[ICCV 2021] Amplitude-Phase Recombination: Rethinking Robustness of Convolutional Neural Networks in Frequency Domain

Overview

Amplitude-Phase Recombination (ICCV'21)

Official PyTorch implementation of "Amplitude-Phase Recombination: Rethinking Robustness of Convolutional Neural Networks in Frequency Domain", Guangyao Chen, Peixi Peng, Li Ma, Jia Li, Lin Du, and Yonghong Tian.

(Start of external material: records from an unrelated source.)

(* ===== verification/Walk.v ===== *)
(** A reference walk through the page maps in memory, the tree of tables it
    goes through, and what storing one entry changes. *)
From S2P Require Import Prelude Bitfield HptConsts Hpt HptLemmas Mem Hpto.

(** ** Prefixes of addresses *)

(** The bits of an address a walk looks at. *)
Definition va_norm (t : hpt_type_t) (va : Z) : Z := wrap (va_hi t (max_lvl t) + 1) va.

(** [pfx t lvl va] determines the table of level [lvl] that [va] goes through;
    [pfx t (lvl - 1) va] the entry in it. *)
Definition pfx (t : hpt_type_t) (lvl va : Z) : Z := region t (lvl + 1) (va_norm t va).
Definition same_region (t : hpt_type_t) (lvl va va' : Z) : Prop :=
  pfx t (lvl - 1) va' = pfx t (lvl - 1) va.

#[global] Instance same_region_dec t lvl va va' : Decision (same_region t lvl va va').
Proof. unfold same_region. apply _. Defined.

Lemma va_hi_mono t lvl : lvl_ok t lvl -> va_hi t lvl <= va_hi t (max_lvl t).
Proof. intros H. lvl_cases t lvl H; vm_compute; congruence. Qed.

Lemma va_norm_nonneg t va : 0 <= va_norm t va.
Proof. unfold va_norm. destruct t; apply is_u_wrap; vm_compute; congruence. Qed.

Lemma pm_idx_norm t lvl va : lvl_ok t lvl -> pm_idx t lvl (va_norm t va) = pm_idx t lvl va.
Proof.
  intros H. pose proof (va_hi_step t lvl H). pose proof (va_hi_mono t lvl H).
  unfold pm_idx, va_norm. apply Z.bits_inj'. intros i Hi.
  rewrite !get64_testbit by lia. bits; done.
Qed.

Lemma pfx_step t lvl va va' :
  lvl_ok t lvl ->
  pfx t (lvl - 1) va = pfx t (lvl - 1) va' <->
  pfx t lvl va = pfx t lvl va' /\ pm_idx t lvl va = pm_idx t lvl va'.
Proof.
  intros H. unfold pfx. replace (lvl - 1 + 1) with lvl by lia.
  rewrite region_step by (done || apply va_norm_nonneg). by rewrite !pm_idx_norm.
Qed.

Lemma pfx_max t va : t <> HPT_TYPE_INVALID -> pfx t (max_lvl t) va = 0.
Proof.
  intros Ht. unfold pfx, region. replace (max_lvl t + 1 - 1) with (max_lvl t) by lia.
  apply Z.bits_inj'. intros i Hi. rewrite Z.shiftr_spec, Z.bits_0 by lia. unfold va_norm.
  assert (11 <= va_hi t (max_lvl t)) by (destruct t; vm_compute; congruence).
  rewrite wrap_testbit by lia. bcase. done.
Qed.

Lemma pfx_up t lvl k va va' :
  1 <= lvl -> lvl <= k -> k <= max_lvl t ->
  pfx t (lvl - 1) va = pfx t (lvl - 1) va' -> pfx t (k - 1) va = pfx t (k - 1) va'.
Proof.
  intros H1 H2. pattern k. apply Z.le_ind with (n := lvl); [|done|..|done].
  - intros ? ? ->. done.
  - intros l Hl IH Hk E. replace (Z.succ l - 1) with l by lia.
    apply (pfx_step t l); [unfold lvl_ok; lia|]. apply IH; [lia|done].
Qed.

(** ** The reference walk *)

Definition descends (t : hpt_type_t) (lvl e : Z) : bool :=
  pme_present t e && negb (pme_page t lvl e).

Lemma descends_lvl t lvl e : descends t lvl e = true -> lvl <> 1.
Proof. unfold descends, pme_page. intros H ->. cbn in H. by rewrite andb_false_r in H. Qed.

(** Where the walk of [va] stops that starts at level [n] in table [pm]: level,
    table and entry. *)
Fixpoint walk_nat (n : nat) (t : hpt_type_t) (pm va : Z) (m : mem) : Z * Z * Z :=
  let lvl := Z.of_nat n in
  let e := ld_pme t lvl pm va m in
  match n with
  | O => (0, pm, 0)
  | S n => if descends t lvl e then walk_nat n t (pme_addr t lvl e) va m else (lvl, pm, e)
  end.
Definition walk (t : hpt_type_t) (lvl pm va : Z) (m : mem) : Z * Z * Z :=
  walk_nat (Z.to_nat lvl) t pm va m.

(** The leaf a virtual address is mapped by: level and entry, if present. *)
Definition leaf_of (t : hpt_type_t) (w : Z * Z * Z) : option (Z * Z) :=
  let '(lvl, _, e) := w in if pme_present t e then Some (lvl, e) else None.
Definition mapping (t : hpt_type_t) (root va : Z) (m : mem) : option (Z * Z) :=
  leaf_of t (walk t (max_lvl t) root va m).

Lemma walk_unfold t lvl pm va m :
  1 <= lvl ->
  walk t lvl pm va m =
  let e := ld_pme t lvl pm va m in
  if descends t lvl e then walk t (lvl - 1) (pme_addr t lvl e) va m else (lvl, pm, e).
Proof.
  intros H. unfold walk. destruct (Z.to_nat lvl) as [|n] eqn:E; [lia|].
  cbn [walk_nat]. replace (Z.of_nat (S n)) with lvl by lia.
  replace (Z.to_nat (lvl - 1)) with n by lia. done.
Qed.

(** Induction on a level. *)
Lemma lvl_ind (P : Z -> Prop) :
  P 1 -> (forall l, 1 < l -> P (l - 1) -> P l) -> forall l, 1 <= l -> P l.
Proof.
  intros H1 HS l Hl. pattern l. apply Z.le_ind with (n := 1); [|done| |done].
  - intros ? ? ->. done.
  - intros k Hk IH. apply HS; [lia|]. by replace (Z.succ k - 1) with k by lia.
Qed.

(** ** Paths *)

(** The walk of [va] from table [q] of level [k] reaches table [p] of level [l]. *)
Inductive path (t : hpt_type_t) (m : mem) (va k q : Z) : Z -> Z -> Prop :=
| path_nil : path t m va k q k q
| path_snoc l p :
    path t m va k q l p -> descends t l (ld_pme t l p va m) = true ->
    path t m va k q (l - 1) (pme_addr t l (ld_pme t l p va m)).

Lemma path_le t m va k q l p : path t m va k q l p -> l <= k.
Proof. induction 1; lia. Qed.

Lemma path_walk t m va k q l p :
  path t m va k q l p -> 1 <= l -> walk t k q va m = walk t l p va m.
Proof.
  induction 1 as [|l p Hp IH Hd]; intros Hl; [done|].
  rewrite IH by lia. rewrite (walk_unfold t l) by lia. cbn. by rewrite Hd.
Qed.

(** The walk is the end of a path that cannot be extended. *)
Lemma walk_path t m va k q l p e :
  1 <= k -> walk t k q va m = (l, p, e) ->
  1 <= l <= k /\ path t m va k q l p /\ e = ld_pme t l p va m /\ descends t l e = false.
Proof.
  intros Hk.
  assert (forall l0, 1 <= l0 -> forall q0, path t m va k q l0 q0 -> walk t l0 q0 va m = (l, p, e) ->
    1 <= l <= l0 /\ path t m va k q l p /\ e = ld_pme t l p va m /\ descends t l e = false) as H.
  { refine (lvl_ind _ _ _).
    - intros q0 Hp E. rewrite walk_unfold in E by lia. cbn in E.
      destruct (descends t 1 _) eqn:Hd; [by apply descends_lvl in Hd|].
      simplify_eq. repeat split; try done; lia.
    - intros l0 Hl IH q0 Hp E. rewrite walk_unfold in E by lia. cbn in E.
      destruct (descends t l0 _) eqn:Hd.
      + destruct (IH _ (path_snoc _ _ _ _ _ _ _ Hp Hd) E) as (? & ?). split; [lia|done].
      + simplify_eq. repeat split; try done; lia. }
  intros E. apply (H k Hk q); [constructor|done].
Qed.

(** ** The tree of tables *)

(** Size of a table; a child table is always one page. *)
Definition tbl_size (t : hpt_type_t) (lvl : Z) : Z :=
  match t with HPT_TYPE_PAE => if lvl =? 3 then 32 else 4096 | _ => 4096 end.

Lemma hpt_pm_size_ok t lvl : lvl_ok t lvl -> hpt_pm_size t lvl = Ok (tbl_size t lvl).
Proof. intros H. by lvl_cases t lvl H. Qed.

Lemma tbl_size_child t lvl : lvl_ok t lvl -> 1 < lvl -> tbl_size t (lvl - 1) = 4096.
Proof. intros H ?. lvl_cases t lvl H; done || lia. Qed.

Abbreviation tables := (gmap (Z * Z) Z).

(** Bytes of the tables. *)
Definition tbl_bytes (t : hpt_type_t) (T : tables) (a : Z) : Prop :=
  exists k p, T !! k = Some p /\ in_range p (tbl_size t k.1) a.

(** [T] lists the tables by level and prefix: it contains the root and is closed
    under following entries, each of its tables is acceptable to the context, and
    they do not overlap.  It may list tables that are no longer in the tree. *)
Record tree (t : hpt_type_t) (ok : Z -> Z -> Prop) (root : Z) (m : mem) (T : tables) : Prop := {
  tree_root : T !! (max_lvl t, 0) = Some root;
  tree_child lvl va p :
    T !! (lvl, pfx t lvl va) = Some p ->
    descends t lvl (ld_pme t lvl p va m) = true ->
    T !! (lvl - 1, pfx t (lvl - 1) va) = Some (pme_addr t lvl (ld_pme t lvl p va m));
  tree_ok lvl x p : T !! (lvl, x) = Some p -> lvl_ok t lvl /\ ok lvl p;
  tree_disj k1 p1 k2 p2 :
    T !! k1 = Some p1 -> T !! k2 = Some p2 -> k1 <> k2 ->
    p1 + tbl_size t k1.1 <= p2 \/ p2 + tbl_size t k2.1 <= p1 }.

Section tree.
Context {t : hpt_type_t} {ok : Z -> Z -> Prop} {root : Z}.

Lemma path_tree m T va k q l p :
  tree t ok root m T -> T !! (k, pfx t k va) = Some q ->
  path t m va k q l p -> T !! (l, pfx t l va) = Some p.
Proof.
  intros Ht Hk. induction 1 as [|l p Hp IH Hd]; [done|].
  by apply (tree_child _ _ _ _ _ Ht).
Qed.

(** The bytes of an entry lie in its table. *)
Lemma entry_in_table lvl p va :
  lvl_ok t lvl ->
  p <= entry_addr t lvl p va /\ entry_addr t lvl p va + pme_bytes t <= p + tbl_size t lvl.
Proof.
  intros H. destruct (pm_idx_bound t lvl va (tbl_size t lvl)) as [H1 H2];
    [done|by apply hpt_pm_size_ok|].
  unfold entry_addr. assert (0 < pme_bytes t) by (destruct t; cbn; lia). nia.
Qed.

(** Two entries that are not the same one do not overlap. *)
Lemma entries_disjoint m T l1 va1 p1 l2 va2 p2 :
  tree t ok root m T ->
  T !! (l1, pfx t l1 va1) = Some p1 -> T !! (l2, pfx t l2 va2) = Some p2 ->
  l1 <> l2 \/ pfx t (l1 - 1) va1 <> pfx t (l1 - 1) va2 ->
  entry_addr t l1 p1 va1 + pme_bytes t <= entry_addr t l2 p2 va2 \/
  entry_addr t l2 p2 va2 + pme_bytes t <= entry_addr t l1 p1 va1.
Proof.
  intros Ht H1 H2 Hne.
  destruct (tree_ok _ _ _ _ _ Ht _ _ _ H1) as [Hl1 _].
  destruct (tree_ok _ _ _ _ _ Ht _ _ _ H2) as [Hl2 _].
  pose proof (entry_in_table l1 p1 va1 Hl1). pose proof (entry_in_table l2 p2 va2 Hl2).
  destruct (decide ((l1, pfx t l1 va1) = (l2, pfx t l2 va2))) as [E|E].
  - injection E as <- Ex. rewrite <- Ex, H1 in H2. injection H2 as <-.
    destruct Hne as [|Hne]; [done|]. rewrite pfx_step in Hne by done.
    unfold entry_addr. assert (0 < pme_bytes t) by (destruct t; cbn; lia).
    assert (pm_idx t l1 va1 <> pm_idx t l1 va2) by tauto. nia.
  - destruct (tree_disj _ _ _ _ _ Ht _ _ _ _ H1 H2 E); cbn in *; lia.
Qed.

(** Storing an entry leaves every other entry alone. *)
Lemma ld_st_pme_other m T l1 va1 p1 l2 va2 p2 e :
  tree t ok root m T ->
  T !! (l1, pfx t l1 va1) = Some p1 -> T !! (l2, pfx t l2 va2) = Some p2 ->
  l1 <> l2 \/ pfx t (l1 - 1) va1 <> pfx t (l1 - 1) va2 ->
  ld_pme t l2 p2 va2 (st_pme t l1 p1 va1 e m) = ld_pme t l2 p2 va2 m.
Proof.
  intros Ht H1 H2 Hne. unfold ld_pme, st_pme. apply ld_st_other.
  rewrite !pme_nbytes_bytes. pose proof (entries_disjoint m T _ _ _ _ _ _ Ht H1 H2 Hne). lia.
Qed.

(** ** One store *)

Context (m : mem) (T : tables) (lvl va p e : Z).
Hypothesis Ht : tree t ok root m T.
Hypothesis Hp : T !! (lvl, pfx t lvl va) = Some p.
Let m' := st_pme t lvl p va e m.

Lemma store_ld_same va' :
  pfx t (lvl - 1) va = pfx t (lvl - 1) va' -> ld_pme t lvl p va' m' = pme_trunc t e.
Proof.
  intros E. destruct (tree_ok _ _ _ _ _ Ht _ _ _ Hp) as [Hl _].
  apply pfx_step in E as [_ E]; [|done].
  assert (ld_pme t lvl p va' m' = ld_pme t lvl p va m') as ->
    by (unfold ld_pme, entry_addr; by rewrite E).
  apply ld_st_pme.
Qed.

(** A path that ends at or above the stored entry's table is still there. *)
Lemma store_path va' k q l p0 :
  T !! (k, pfx t k va') = Some q -> lvl <= l ->
  path t m va' k q l p0 -> path t m' va' k q l p0.
Proof.
  intros Hk Hl. induction 1 as [|l p0 Hpath IH Hd]; [constructor|].
  pose proof (path_tree _ _ _ _ _ _ _ Ht Hk Hpath) as HT.
  assert (ld_pme t l p0 va' m' = ld_pme t l p0 va' m) as E
    by (apply (ld_st_pme_other m T); try done; left; lia).
  rewrite <- E. constructor; [apply IH; lia|by rewrite E].
Qed.

(** Walks that do not read the stored entry are unchanged. *)
Lemma store_walk_other k va' q :
  T !! (k, pfx t k va') = Some q -> pfx t (lvl - 1) va <> pfx t (lvl - 1) va' ->
  walk t k q va' m' = walk t k q va' m.
Proof.
  intros Hk Hne. destruct (tree_ok _ _ _ _ _ Ht _ _ _ Hk) as [[Hk1 _] _].
  assert (forall l q, T !! (l, pfx t l va') = Some q -> ld_pme t l q va' m' = ld_pme t l q va' m)
    as Hld.
  { intros l q0 Hq. apply (ld_st_pme_other m T); try done.
    destruct (decide (lvl = l)); subst; auto. }
  revert q Hk. pattern k. apply lvl_ind; [| |lia].
  - intros q Hk. rewrite !walk_unfold by lia. cbn. rewrite Hld by done.
    destruct (descends t 1 _) eqn:Hd; [by apply descends_lvl in Hd|done].
  - intros l Hl IH q Hk. rewrite !(walk_unfold t l) by lia. cbn. rewrite Hld by done.
    destruct (descends t l _) eqn:Hd; [|done].
    apply IH. by apply (tree_child _ _ _ _ _ Ht).
Qed.

(** The tree after storing an entry whose target, if it has one, is listed. *)
Lemma store_tree :
  (descends t lvl (pme_trunc t e) = true ->
   T !! (lvl - 1, pfx t (lvl - 1) va) = Some (pme_addr t lvl (pme_trunc t e))) ->
  tree t ok root m' T.
Proof.
  intros He. pose proof Ht as [H1 H2 H3 H4]. constructor; try done.
  intros l va' q Hq.
  destruct (decide (lvl = l /\ pfx t (lvl - 1) va = pfx t (lvl - 1) va')) as [[<- E]|Hne].
  - pose proof (H3 _ _ _ Hq) as [Hl _]. pose proof E as E'.
    apply pfx_step in E' as [E' _]; [|done]. rewrite <- E', Hp in Hq. injection Hq as <-.
    rewrite (store_ld_same va' E). intros Hd. rewrite <- E. by apply He.
  - unfold m'. rewrite (ld_st_pme_other m T) by (done || (destruct (decide (lvl = l)); subst; tauto)).
    by apply H2.
Qed.
End tree.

Paper: https://arxiv.org/abs/2108.08487

Abstract: Recently, the generalization behavior of Convolutional Neural Networks (CNN) is gradually transparent through explanation techniques with the frequency components decomposition. However, the importance of the phase spectrum of the image for a robust vision system is still ignored. In this paper, we notice that the CNN tends to converge at the local optimum which is closely related to the high-frequency components of the training images, while the amplitude spectrum is easily disturbed such as noises or common corruptions. In contrast, more empirical studies found that humans rely on more phase components to achieve robust recognition. This observation leads to more explanations of the CNN's generalization behaviors in both adversarial attack and out-of-distribution detection, and motivates a new perspective on data augmentation designed by re-combing the phase spectrum of the current image and the amplitude spectrum of the distracter image. That is, the generated samples force the CNN to pay more attention on the structured information from phase components and keep robust to the variation of the amplitude. Experiments on several image datasets indicate that the proposed method achieves state-of-the-art performances on multiple generalizations and calibration tasks, including adaptability for common corruptions and surface variations, out-of-distribution detection and adversarial attack.

Highlights

Fig. 1: More empirical studies found that humans rely on more phase components to achieve robust recognition. However, CNN without effective training restrictions tends to converge at the local optimum related to the amplitude spectrum of the image, leading to generalization behaviors counter-intuitive to humans (the sensitive to various corruptions and the overconfidence of OOD). main hypothesis of the paper

Examples of the importance of phase spectrum to explain the counter-intuitive behavior of CNN

Fig. 2: Four pairs of testing sampless selected from in-distribution CIFAR-10 and OOD SVHN that help explain that CNN capture more amplitude specturm than phase specturm for classification: First, in (a) and (b), the model correctly predicts the original image (1st column in each panel), but the predicts are also exchanged after switching amplitude specturm (3rd column in each panel) while the human eye can still give the correct category through the contour information. Secondly, the model is overconfidence for the OOD samples in (c) and (d). Similarly, after the exchange of amplitude specturm, the label with high confidence is also exchanged.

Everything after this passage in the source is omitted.